Only a minute and a half after the bolt impaled his master,
Borrik plummeted from the sky. Spreading his wings at the last moment, he
landed within a great cloud of dust. There before him, after the dust settled,
were his master’s corpse and the body of his master’s wife which was smoldering
as her flesh burned away beneath the sun. Borrik raised his wings casting the
area in shadow, protecting the princess. Falling to his knees Borrik growled in
anguish, a mournful, sorrowful call that was taken up by his men who then began
to kill anything that moved. Naught but Borrik and Sara remained at Seth’s
side, both willing to die beside the man who had made them the monsters they
were.

*****

The call for a healer had come through the lines of soldiers
like a battle hymn that had picked up volume each time it was repeated. The
king had fallen somewhere upon the field, and the call was as yet unanswered as
nearly every healer in the Valdadorian arsenal had fled far behind the lines.
Rising from his current patient, Ashton reached down and helped the soldier
back to his feet. The man had been lucky. Had he not found Ashton he likely
would have bled to death upon the field after sustaining a slash wound through
the artery in his armpit. Now the man clasped wrists with the healer who had
saved his life, and grabbing his spear and shield he rushed back through the
lines to the fight.

Ashton looked around the field to determine where the king
might have fallen. Climbing a slight rise in the terrain he could see sunlight
gleaming off a large mass a few hundred yards away. With no time to waste
Ashton began running full tilt through the crowd, ducking and dodging any
obstacle that stood in his path. Against his oath, Ashton forced himself to
pass two other injured soldiers in his attempt to reach the king. With his
bloodstained robes flapping as he ran, Ashton sprinted the last several yards
as the king came into view and he was finally certain of his destination.

The scene was a mess. The king lay unconscious upon the
ground in a massive twisted heap. A great smoldering hole lay upon his ribcage,
and on his opposite side his entire arm was missing, shoulder and all. In its
place was a gaping hole from which copious amounts of blood had been lost, but
now barely trickled. Ashton did not even know where to begin.

Unsure what else he could do, Ashton dropped to his knees
beside the giant of a king and began to pray to his goddess. Within an instant
Ashton exploded in white light, his entire body becoming enveloped in power. In
the past few months Ashton had grown immensely as a healer. He had surpassed
all of his instructors’ expectations, and now had outstripped many of their
abilities as well. Even Ashton had limitations, however, even if he didn’t know
them all. But first things first, Ashton needed to assess the king’s injuries.

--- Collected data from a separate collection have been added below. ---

(** * COLIBRI: the Halofit operator of [colibri/nonlinear.py]

    A shallow embedding of the classes [halofit_operator] and [nonlinear_pk]
    and the properties of their constructors and of the tables they build.

    Numbers.  A Python/NumPy float is modelled as a real number: [+], [-],
    [*], [/] are the field operations of [R], [np.exp], [np.log], [np.sin],
    [np.cos], [np.tanh], [np.sqrt] are the functions of the same name.
    Rounding, overflow and underflow are outside the model.  The special
    values [inf] and [nan] are modelled only in module [IEEE], which is used
    to evaluate [u_NFW] at the one abscissa where the quotient is [0/0].

    Arrays.  A one-dimensional array is a [list R]; a table indexed by
    redshift and mass (or wavenumber) is a list of rows.  The input power
    spectrum is a two-dimensional array with its shape ([array2]).

    Exceptions.  A computation that may raise returns a [result]: the
    value it returns or the exception it raises.  The constructors are
    sequences of such computations, in the order of the statements of
    [__init__].  A division of Python floats by zero raises
    [ZeroDivisionError] and reading an attribute that an object lacks
    raises [AttributeError]; a NumPy division by zero warns, gives [inf]
    or [nan] and raises nothing.

    Collaborators.  The [cosmo] instance, [colibri.useful_functions] and
    the SciPy routines are parameters of the model ([cosmo], [library]). *)

From Stdlib Require Import String.
From Stdlib Require Import Reals Lra Lia List Bool Arith PeanoNat.
Import ListNotations.
Open Scope R_scope.

(* ================================================================== *)
(** ** Python exceptions *)
(* ================================================================== *)

Module Py.

Inductive exn : Set :=
| AssertionError
| IndexError
| ValueError
| NameError
| KeyError
| AttributeError
| ZeroDivisionError.

Inductive result (A : Type) : Type :=
| Return (a : A)
| Raise (e : exn).
Arguments Return {A} a.
Arguments Raise {A} e.

Definition bind {A B} (m : result A) (f : A -> result B) : result B :=
  match m with
  | Return a => f a
  | Raise e => Raise e
  end.

(** [assert c]: raises [AssertionError] when [c] is false (the
    interpreter is not run with [-O]). *)
Definition assert (c : bool) : result unit :=
  if c then Return tt else Raise AssertionError.

(** The callable of [scipy.interpolate.interp1d] raises [ValueError]
    outside the tabulated range; [None] stands for that exception. *)
Definition of_option {A} (o : option A) : result A :=
  match o with
  | Some a => Return a
  | None => Raise ValueError
  end.

(** [obj.name] for an attribute that [obj] may lack: [None] is the
    missing attribute, and reading it raises [AttributeError]. *)
Definition getattr {A} (o : option A) : result A :=
  match o with
  | Some a => Return a
  | None => Raise AttributeError
  end.

(** [x / y] on Python floats: [ZeroDivisionError] on a zero divisor.  (A
    NumPy float divided by zero is [inf] or [nan] with a warning, and
    raises nothing.) *)
Definition pydiv (x y : R) : result R :=
  if Req_dec_T y 0 then Raise ZeroDivisionError else Return (x / y).

Fixpoint mapM {A B} (f : A -> result B) (l : list A) : result (list B) :=
  match l with
  | [] => Return []
  | a :: l' =>
      bind (f a) (fun b => bind (mapM f l') (fun bs => Return (b :: bs)))
  end.

Fixpoint zipM {A B C} (f : A -> B -> result C) (a : list A) (b : list B)
  : result (list C) :=
  match a, b with
  | x :: a', y :: b' =>
      bind (f x y) (fun c => bind (zipM f a' b') (fun cs => Return (c :: cs)))
  | _, _ => Return []
  end.

End Py.
Import Py.

Declare Scope py_scope.
Delimit Scope py_scope with py.
Notation "x <- m ;; k" := (bind m (fun x => k))
  (at level 61, m at next level, right associativity) : py_scope.
Notation "m ;;; k" := (bind m (fun _ => k))
  (at level 61, right associativity) : py_scope.

(* ================================================================== *)
(** ** NumPy on lists of reals *)
(* ================================================================== *)

Module Np.

Definition Rltb (a b : R) : bool := if Rlt_dec a b then true else false.
Definition Rleb (a b : R) : bool := if Rle_dec a b then true else false.

(** [x ** y] for a float exponent: [exp (y * ln x)] on a positive base,
    [0 ** y] is [0] for [y > 0] and [1] for [y = 0]; a negative base with
    an exponent that is not an integer is [nan] in NumPy and outside the
    model.  The integer exponents [**2.], [**3.] and [**(-1)] of the
    source are written [^ 2], [^ 3] and [/ _]; [** 0.5] and [**.5] are
    [sqrt]. *)
Definition power (x y : R) : R :=
  if Req_dec_T x 0 then (if Req_dec_T y 0 then 1 else 0) else Rpower x y.

Definition log10 (x : R) : R := ln x / ln 10.

(** [a.max()] and [a.min()]: [ValueError] on an empty array. *)
Definition amax (a : list R) : result R :=
  match a with
  | [] => Raise ValueError
  | x :: a' => Return (fold_left Rmax a' x)
  end.

Definition amin (a : list R) : result R :=
  match a with
  | [] => Raise ValueError
  | x :: a' => Return (fold_left Rmin a' x)
  end.

(** Elementwise binary operation on two one-dimensional arrays with
    NumPy's broadcasting rule: equal lengths, or one of them of length 1;
    any other pair of lengths raises [ValueError]. *)
Definition broadcast {A} (f : A -> A -> result A) (a b : list A)
  : result (list A) :=
  if (length a =? length b)%nat then zipM f a b
  else match a, b with
       | [x], _ => mapM (f x) b
       | _, [y] => mapM (fun x => f x y) a
       | _, _ => Raise ValueError
       end.
(** * jQuery postMessage plugin (SkinnyJS): a shallow embedding

    The development follows [src/js/jquery.postMessage.js]:

    - [isOriginMatch], the allow-rule check of the receiving side;
    - [transverseLevel] and [serializeWindowReference], the search for a
      path through the window hierarchy;
    - [postMessage] ([$.postMessage]), the three-tier sender;
    - [receiveMessage] ([$.receiveMessage]), the listener closure it
      registers, and [receiveMessageHook] ([window.__receiveMessageHook]).

    JavaScript strings are modelled as [string], read as the UTF-8
    encoding of the JS string; octets that are not well-formed UTF-8
    stand for a string with a lone surrogate.  [undefined] is [None]
    wherever a value may be missing. *)

From Stdlib Require Import List String Ascii Bool Arith ZArith NArith Lia.
From Stdlib Require Import DecimalString DecimalN Permutation.
Import ListNotations.
Local Open Scope string_scope.

(** ** JavaScript values the plugin handles *)

Module JS.

(** An exception object: its message and the IE-specific [number]
    property the code inspects ([None] when the property is missing). *)
Record JsError := mkError { message : string; number : option Z }.

Definition Error (msg : string) : JsError := mkError msg None.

Placing his hands upon the king Ashton felt more than looked
for many moments within the fallen body of his friend. So great were Garret’s
injuries, Ashton wondered how he had survived at all. Besides the fact that
Garret had lost an arm, shattered a collar bone, and had a gaping hole where
that arm should have attached to his body, the lung upon that side of his body
had been torn as well and had filled with blood and other fluid. His opposite
lung had been charred, as had been his heart and several major blood vessels.
Another hole had been blasted in the king’s side; the only thing holding his
insides within him were the charred bones of his ribcage upon that side.